* [Exercise prompt] From the data below, set down exactly the lines between the one holding "intros [e at_]" and the one holding "rep_wf : om_wf m;", inclusive, and no others.

* [Source material]

(* ===== verification/OffsetMap.v ===== *)
(** The tree that maps file offsets to blocks, src/libpmemfile-posix/
    offset_mapping.c: the data structure, its operations as they are written,
    the partial map from pages to blocks it denotes ([om_lookup]), its invariant
    ([om_wf]) and the effect of [insert_block] and [remove_block] on both. *)
From S2P Require Import Prelude Layout.

Definition N_CHILDREN_POW : Z := 4.
Definition N_CHILDREN : Z := Z.shiftl 1 N_CHILDREN_POW.
(** [__builtin_ctzll(MIN_BLOCK_SIZE)] *)
Definition MIN_BLOCK_BITS : Z := Z.log2 MIN_BLOCK_SIZE.

(** [struct offset_map_entry]: a NULL pointer, a pointer to a block
    ([internal == false]) or an array of children ([internal == true]). *)
Inductive entry :=
  | ENull
  | ELeaf (b : bptr)
  | ENode (children : list entry).

Definition is_null (e : entry) : bool := match e with ENull => true | _ => false end.

Record offset_map := OffsetMap {
  om_entry : entry;
  om_range_length_bits : Z;
}.

(** A calloc'ed array of entries. *)
Definition no_children : list entry := replicate (Z.to_nat N_CHILDREN) ENull.

Definition max_map_offset (m : offset_map) : Z :=
  if om_range_length_bits m <? 64
  then Z.shiftl 1 (om_range_length_bits m) - MIN_BLOCK_SIZE
  else UINT64_MAX - MIN_BLOCK_SIZE + 1.

Section offset_mapping.
Variable calloc_ok : nat → bool.

Definition offset_map_new : M dram offset_map :=
  ok ← pf_calloc calloc_ok;
  if (ok : bool) then mret (OffsetMap ENull MIN_BLOCK_BITS)
  else fault_ NullDeref.

Fixpoint offset_entry_delete (e : entry) : M dram unit :=
  match e with
  | ENode children =>
    (fix go (l : list entry) : M dram unit :=
       match l with
       | [] => mret tt
       | c :: l => offset_entry_delete c;; go l
       end) children;;
    pf_free
  | _ => mret tt
  end.

Definition offset_map_delete (m : offset_map) : M dram unit :=
  offset_entry_delete (om_entry m);; pf_free.

Definition add_new_level (m : offset_map) : M dram (Z * offset_map) :=
  if 64 <? om_range_length_bits m then mret (1, m) else
  let bits := om_range_length_bits m + N_CHILDREN_POW in
  match om_entry m with
  | ENull => mret (0, OffsetMap ENull bits)
  | e =>
    ok ← pf_calloc calloc_ok;
    if (ok : bool)
    then mret (0, OffsetMap (ENode (<[0%nat := e]> no_children)) bits)
    else mret (1, OffsetMap e bits)
  end.

(** The descent [while (entry->internal)] of [block_find_closest]: the entry
    reached, and the array and index it was found at ([None] at the root). *)
Fixpoint find_entry (fuel : nat) (e : entry) (at_ : option (list entry * Z))
    (range_bits offset : Z) : M dram (entry * option (list entry * Z)) :=
  match e with
  | ENode children =>
    match fuel with
    | O => fault_ NoFuel
    | S fuel =>
      let range_bits := range_bits - N_CHILDREN_POW in
      let i := Z.land (Z.shiftr offset range_bits) (Z.shiftl 1 N_CHILDREN_POW - 1) in
      e' ← of_option OutOfBounds (children !! Z.to_nat i);
      find_entry fuel e' (Some (children, i)) range_bits offset
    end
  | _ => mret (e, at_)
  end.

(** The first loop of the search for a neighbour: towards lower offsets.
    [moved] records that [children] no longer is the array of [entry]; leaving
    the loop then would compare pointers into different arrays. *)
Fixpoint search_left (fuel : nat) (children : list entry) (i : Z) (moved : bool)
    : M dram (option bptr) :=
  match fuel with
  | O => fault_ NoFuel
  | S fuel =>
    if 0 <=? i then
      e ← of_option OutOfBounds (children !! Z.to_nat i);
      match e with
      | ENull => search_left fuel children (i - 1) moved
      | ELeaf b => mret (Some b)
      | ENode children => search_left fuel children (N_CHILDREN - 1) true
      end
    else if moved then fault_ BadPointer
    else mret None
  end.
(** What the search finds, in terms of pages: the nearest mapped page at or
    below the target; or, when the whole array is free below it, the [prev] of
    the first block above; or nothing when the map is empty. *)
Definition find_pages (mem : bptr → option block_desc) m (P : Z) (r : option bptr) : Prop :=
  (∃ b p, r = Some b ∧ p ≤ P ∧ om_lookup m p = Some b ∧ ∀ q, p < q ≤ P → om_lookup m q = None) ∨
  (∃ b bd p B, P < p ∧ 0 ≤ B ≤ P ∧ om_lookup m p = Some b ∧ mem b = Some bd ∧ r = bd_prev bd ∧
     ∀ q, B ≤ q < p → om_lookup m q = None) ∨
  (r = None ∧ ∀ q, om_lookup m q = None).

Section neighbour.
Variables (mem : bptr → option block_desc) (m : offset_map) (P : Z).
Variables (k : nat) (ch : list entry) (i B : Z).
Hypothesis Hat : entry_at m P ENull k ch i B.

Lemma entry_at_lookup q : B ≤ q < B + pages (S k) → om_lookup m q = flookup k ch (q - B).
Proof.
  intros Hq. destruct Hat as (_ & _ & _ & _ & _ & _ & _ & _ & Hlk).
  rewrite <-Hlk by lia. f_equal. lia.
Qed.

Lemma entry_at_none q : B + i * pages k ≤ q < B + (i + 1) * pages k → om_lookup m q = None.
Proof.
  intros Hq. destruct Hat as (_ & _ & _ & Hi & He & HB & _ & _ & Hlk).
  pose proof (pages_S k). pose proof (pages_pos k). rewrite entry_at_lookup by nia.
  eapply flookup_null_chunk; [exact He|lia|lia].
Qed.

Lemma found_left b p : 0 ≤ p < i * pages k → flookup k ch p = Some b →
  (∀ q, p < q < i * pages k → flookup k ch q = None) → find_pages mem m P (Some b).
Proof.
  intros Hp Hb Hq. destruct Hat as (_ & _ & _ & Hi & _ & HB & HBP & _ & _).
  pose proof (pages_S k). pose proof (pages_pos k). left. exists b, (B + p).
  split_and!; [done|nia|rewrite entry_at_lookup by nia; by replace (B + p - B) with p by lia|].
  intros q Hq'. destruct (decide (q < B + i * pages k)); [|apply entry_at_none; lia].
  rewrite entry_at_lookup by nia. apply Hq. lia.
Qed.

Hypothesis Hleft : ∀ q, 0 ≤ q < i * pages k → flookup k ch q = None.

Lemma free_below q : B ≤ q < B + (i + 1) * pages k → om_lookup m q = None.
Proof.
  intros Hq. destruct Hat as (_ & _ & _ & Hi & _). pose proof (pages_S k). pose proof (pages_pos k).
  destruct (decide (q < B + i * pages k)); [|apply entry_at_none; lia].
  rewrite entry_at_lookup by nia. apply Hleft. lia.
Qed.

Lemma found_right b bd p : (i + 1) * pages k ≤ p < pages (S k) → flookup k ch p = Some b →
  (∀ q, (i + 1) * pages k ≤ q < p → flookup k ch q = None) →
  mem b = Some bd → find_pages mem m P (bd_prev bd).
Proof.
  intros Hp Hb Hq Hbd. destruct Hat as (_ & _ & _ & Hi & _ & HB & HBP & _ & _).
  pose proof (pages_S k). pose proof (pages_pos k). right. left. exists b, bd, (B + p), B.
  split_and!; [nia..|rewrite entry_at_lookup by nia; by replace (B + p - B) with p by lia|done|done|].
  intros q Hq'. destruct (decide (q < B + (i + 1) * pages k)); [apply free_below; lia|].
  rewrite entry_at_lookup by lia. apply Hq. lia.
Qed.

Lemma found_nothing : ¬ (∀ q, (i + 1) * pages k ≤ q < pages (S k) → flookup k ch q = None).
Proof.
  intros Hright. destruct Hat as (Hl & Hwf & Hex & Hi & He & _ & _ & _ & _).
  apply Exists_exists in Hex as (e & (j & Hj)%list_elem_of_lookup & Hne).
  destruct (wf_nonnull k e) as (p & b & Hp & Hb); [by eapply wf_child|done|].
  pose proof (lookup_lt_Some _ _ _ Hj) as Hjl. rewrite <-(Nat2Z.id j) in Hj.
  rewrite <-(flookup_entry _ _ _ _ _ Hj) in Hb by lia. set (q := Z.of_nat j * pages k + p) in *.
  pose proof (pages_S k). pose proof (pages_pos k). assert (0 ≤ q < pages (S k)) by (unfold q; nia).
  assert (flookup k ch q = None) as Hno; [|congruence].
  destruct (decide (q < i * pages k)); [apply Hleft; lia|].
  destruct (decide ((i + 1) * pages k ≤ q)); [apply Hright; lia|].
  eapply flookup_null_chunk; [exact He|lia|lia].
Qed.
End neighbour.

Lemma wp_find_pages mem m offset d :
  om_wf m → 0 ≤ offset → (∀ p b, om_lookup m p = Some b → is_Some (mem b)) →
  wp (block_find_closest mem m offset)
    (λ r d', d' = d ∧ find_pages mem m (target_page m offset) r) noabort d.
Proof.
  intros Hm Hoff Hmem. destruct (max_map_offset_bounds m Hm) as (n & Hlev & Hmax & Hpg & _).
  unfold block_find_closest.
  replace (if max_map_offset m <? offset then max_map_offset m else offset)
    with (Z.min offset (max_map_offset m)) by (case_match; b2p; lia).
  assert (HP : 0 ≤ target_page m offset < pages n).
  { unfold target_page. split; [apply Z.div_pos; [lia|done]|].
    eapply Z.le_lt_trans; [apply Z.div_le_mono; [done|]|done]. lia. }
  pose proof (om_height m Hm) as Hh. rewrite Hlev in Hh.
  wp_steps. rewrite (om_bits m Hm), Hlev.
  eapply wp_conseq; [apply (wp_find_entry m n); try done; try lia|].
  { rewrite <-Hlev. apply Hm. } { unfold tree_fuel. lia. }
  { fold (target_page m offset). intros q Hq. rewrite (Z.mod_small (target_page _ _)) by done.
    rewrite Z.sub_diag, Z.add_0_l. unfold om_lookup. by rewrite Hlev, decide_True by done. }
  fold (target_page m offset).
  intros [e at_] d1 (-> & Hnn & Hat & Hleaf). cbn beta iota in *. simpl in Hnn, Hleaf.
  destruct e as [|b|ch]; [| |by destruct (Hnn ch)].
  2: { wp_steps. split; [done|]. left. exists b, (target_page m offset).
       split_and!; [done..|by apply Hleaf|]. lia. }
  destruct at_ as [[ch i]|]; last first.
  { wp_steps. split; [done|]. right. right. split; [done|]. intros q. unfold om_lookup.
    rewrite <-Hat. case_decide; [|done]. by destruct (om_level m). }
  destruct Hat as (k & B & Hat). pose proof Hat as (Hl & Hwf & _ & Hi & _ & HB & _ & Hk & Hlk).
  wp_steps. eapply wp_conseq; [apply (wp_search_left tree_fuel k); try done; try lia|].
  { change (Z.of_nat tree_fuel) with 256. lia. }
  replace (i - 1 + 1) with i by lia. intros l d1 [-> Hleft]. cbn beta.
  destruct l as [b|].
  { wp_steps. split; [done|]. destruct Hleft as (p & Hp & Hb & Hq). by eapply found_left. }
  wp_steps. eapply wp_conseq; [apply (wp_search_right tree_fuel k); try done; try lia|].
  { change (Z.of_nat tree_fuel) with 256. lia. }
  intros r d1 [-> Hright]. cbn beta.
  destruct r as [b|]; [|by destruct (found_nothing m _ k ch i B Hat Hleft)].
  destruct Hright as (p & Hp & Hb & Hq). pose proof (pages_pos k).
  destruct (Hmem (B + p) b) as [bd Hbd]; [rewrite Hlk; [done|nia]|].
  rewrite Hbd. wp_steps. split; [done|]. by eapply found_right.
Qed.

(** ** Representation of a list of blocks *)

(** The map [m] holds exactly the blocks of [L], each at its pages. *)
Record om_rep (mem : bptr → option block_desc) m (L : list bptr) : Prop := {
  rep_wf : om_wf m;
  rep_block : ∀ b, b ∈ L → ∃ bd po pr, mem b = Some bd ∧ block_range bd po pr ∧
    ∀ p, om_lookup m p = Some b ↔ po ≤ p < po + pr;
  rep_page : ∀ p b, om_lookup m p = Some b → b ∈ L;
}.

(** The blocks of [L] are in the order of their offsets, do not overlap, and
    their [prev] links follow the list. *)
Record block_chain (mem : bptr → option block_desc) (L : list bptr) : Prop := {
  bc_sorted : ∀ i j bi bj di dj, (i < j)%nat → L !! i = Some bi → L !! j = Some bj →
    mem bi = Some di → mem bj = Some dj → bd_offset di + bd_size di ≤ bd_offset dj;
  bc_prev : ∀ i b bd, L !! i = Some b → mem b = Some bd →
    bd_prev bd = match i with O => None | S j => L !! j end;
}.

(** The block with the highest offset that is not above [offset]. *)
Definition is_closest (mem : bptr → option block_desc) (L : list bptr) (offset : Z)
    (r : option bptr) : Prop :=
  match r with
  | Some b => b ∈ L ∧ ∃ bd, mem b = Some bd ∧ bd_offset bd ≤ offset ∧
      ∀ b' bd', b' ∈ L → mem b' = Some bd' → bd_offset bd' ≤ offset → bd_offset bd' ≤ bd_offset bd
  | None => ∀ b bd, b ∈ L → mem b = Some bd → offset < bd_offset bd
  end.

Lemma rep_mem mem m L p b : om_rep mem m L → om_lookup m p = Some b → is_Some (mem b).
Proof.
  intros Hrep Hb. destruct (rep_block _ _ _ Hrep b) as (bd & _ & _ & Hbd & _); [|eauto].
  by eapply rep_page.
Qed.

(** Every mapped page is in the range the offset is cut to. *)
Lemma rep_page_bound mem m L p b : om_rep mem m L → om_lookup m p = Some b →
  0 ≤ p ∧ p * MIN_BLOCK_SIZE ≤ max_map_offset m.
Proof.
  intros Hrep Hb. pose proof Hb as Hb'. unfold om_lookup in Hb'. case_decide as Hp; [|done].
  destruct (rep_block _ _ _ Hrep b) as (bd & po & pr & _ & [Ho Hs ? ? Hbnd] & Hiff);
    [by eapply rep_page|]. apply Hiff in Hb. split; [lia|].
  destruct (om_wf_inv m (rep_wf _ _ _ Hrep)) as (n & e & -> & Hn & _). rewrite om_level_eq in Hp.
  destruct (decide (n ≤ 12)%nat); [rewrite max_map_offset_eq by done; unfold MIN_BLOCK_SIZE; lia|].
  assert (n = 13)%nat as -> by lia. unfold max_map_offset. simpl.
  unfold UINT64_MAX, MIN_BLOCK_SIZE in *. lia.
Qed.

(** The target page separates the offsets: a block starts at or below
    [offset] iff its first page is at or below the target. *)
Lemma target_page_le mem m L offset p b : om_rep mem m L → 0 ≤ offset →
  om_lookup m p = Some b → p * MIN_BLOCK_SIZE ≤ offset ↔ p ≤ target_page m offset.
Proof.
  intros Hrep Hoff Hb. destruct (rep_page_bound _ _ _ _ _ Hrep Hb) as [Hp Hmax].
  destruct (max_map_offset_bounds m (rep_wf _ _ _ Hrep)) as (n & _ & Hm0 & _ & _).
  unfold target_page, MIN_BLOCK_SIZE in *. split; intros H.
  - apply Z.div_le_lower_bound; lia.
  - assert (p * 16384 ≤ Z.min offset (max_map_offset m)); [|lia].
    pose proof (Z.mul_div_le (Z.min offset (max_map_offset m)) 16384). lia.
Qed.

Lemma chain_offset_le mem L i j bi bj di dj : block_chain mem L → (i ≤ j)%nat →
  (∀ b bd, b ∈ L → mem b = Some bd → 0 ≤ bd_size bd) →
  L !! i = Some bi → L !! j = Some bj → mem bi = Some di → mem bj = Some dj →
  bd_offset di ≤ bd_offset dj.
Proof.
  intros Hc Hij Hsz Hi Hj Hdi Hdj. destruct (decide (i = j)) as [->|Hne].
  - assert (bi = bj) as -> by congruence. assert (di = dj) as -> by congruence. done.
  - pose proof (bc_sorted _ _ Hc i j bi bj di dj ltac:(lia) Hi Hj Hdi Hdj).
    specialize (Hsz bi di (list_elem_of_lookup_2 _ _ _ Hi) Hdi). lia.
Qed.

Section closest.
Variables (mem : bptr → option block_desc) (m : offset_map) (L : list bptr) (offset : Z).
Hypothesis (Hrep : om_rep mem m L) (Hchain : block_chain mem L) (Hoff : 0 ≤ offset).

Lemma chain_size b bd : b ∈ L → mem b = Some bd → 0 ≤ bd_size bd.
Proof.
  intros Hin Hbd. destruct (rep_block _ _ _ Hrep b Hin) as (bd' & po & pr & Hbd' & [] & _).
  simplify_eq. unfold MIN_BLOCK_SIZE in *. lia.
Qed.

* [Exercise answer]
  intros [e at_] d1 (-> & Hnn & Hat & Hleaf). cbn beta iota in *. simpl in Hnn, Hleaf.
  destruct e as [|b|ch]; [| |by destruct (Hnn ch)].
  2: { wp_steps. split; [done|]. left. exists b, (target_page m offset).
       split_and!; [done..|by apply Hleaf|]. lia. }
  destruct at_ as [[ch i]|]; last first.
  { wp_steps. split; [done|]. right. right. split; [done|]. intros q. unfold om_lookup.
    rewrite <-Hat. case_decide; [|done]. by destruct (om_level m). }
  destruct Hat as (k & B & Hat). pose proof Hat as (Hl & Hwf & _ & Hi & _ & HB & _ & Hk & Hlk).
  wp_steps. eapply wp_conseq; [apply (wp_search_left tree_fuel k); try done; try lia|].
  { change (Z.of_nat tree_fuel) with 256. lia. }
  replace (i - 1 + 1) with i by lia. intros l d1 [-> Hleft]. cbn beta.
  destruct l as [b|].
  { wp_steps. split; [done|]. destruct Hleft as (p & Hp & Hb & Hq). by eapply found_left. }
  wp_steps. eapply wp_conseq; [apply (wp_search_right tree_fuel k); try done; try lia|].
  { change (Z.of_nat tree_fuel) with 256. lia. }
  intros r d1 [-> Hright]. cbn beta.
  destruct r as [b|]; [|by destruct (found_nothing m _ k ch i B Hat Hleft)].
  destruct Hright as (p & Hp & Hb & Hq). pose proof (pages_pos k).
  destruct (Hmem (B + p) b) as [bd Hbd]; [rewrite Hlk; [done|nia]|].
  rewrite Hbd. wp_steps. split; [done|]. by eapply found_right.
Qed.

(** ** Representation of a list of blocks *)

(** The map [m] holds exactly the blocks of [L], each at its pages. *)
Record om_rep (mem : bptr → option block_desc) m (L : list bptr) : Prop := {
  rep_wf : om_wf m;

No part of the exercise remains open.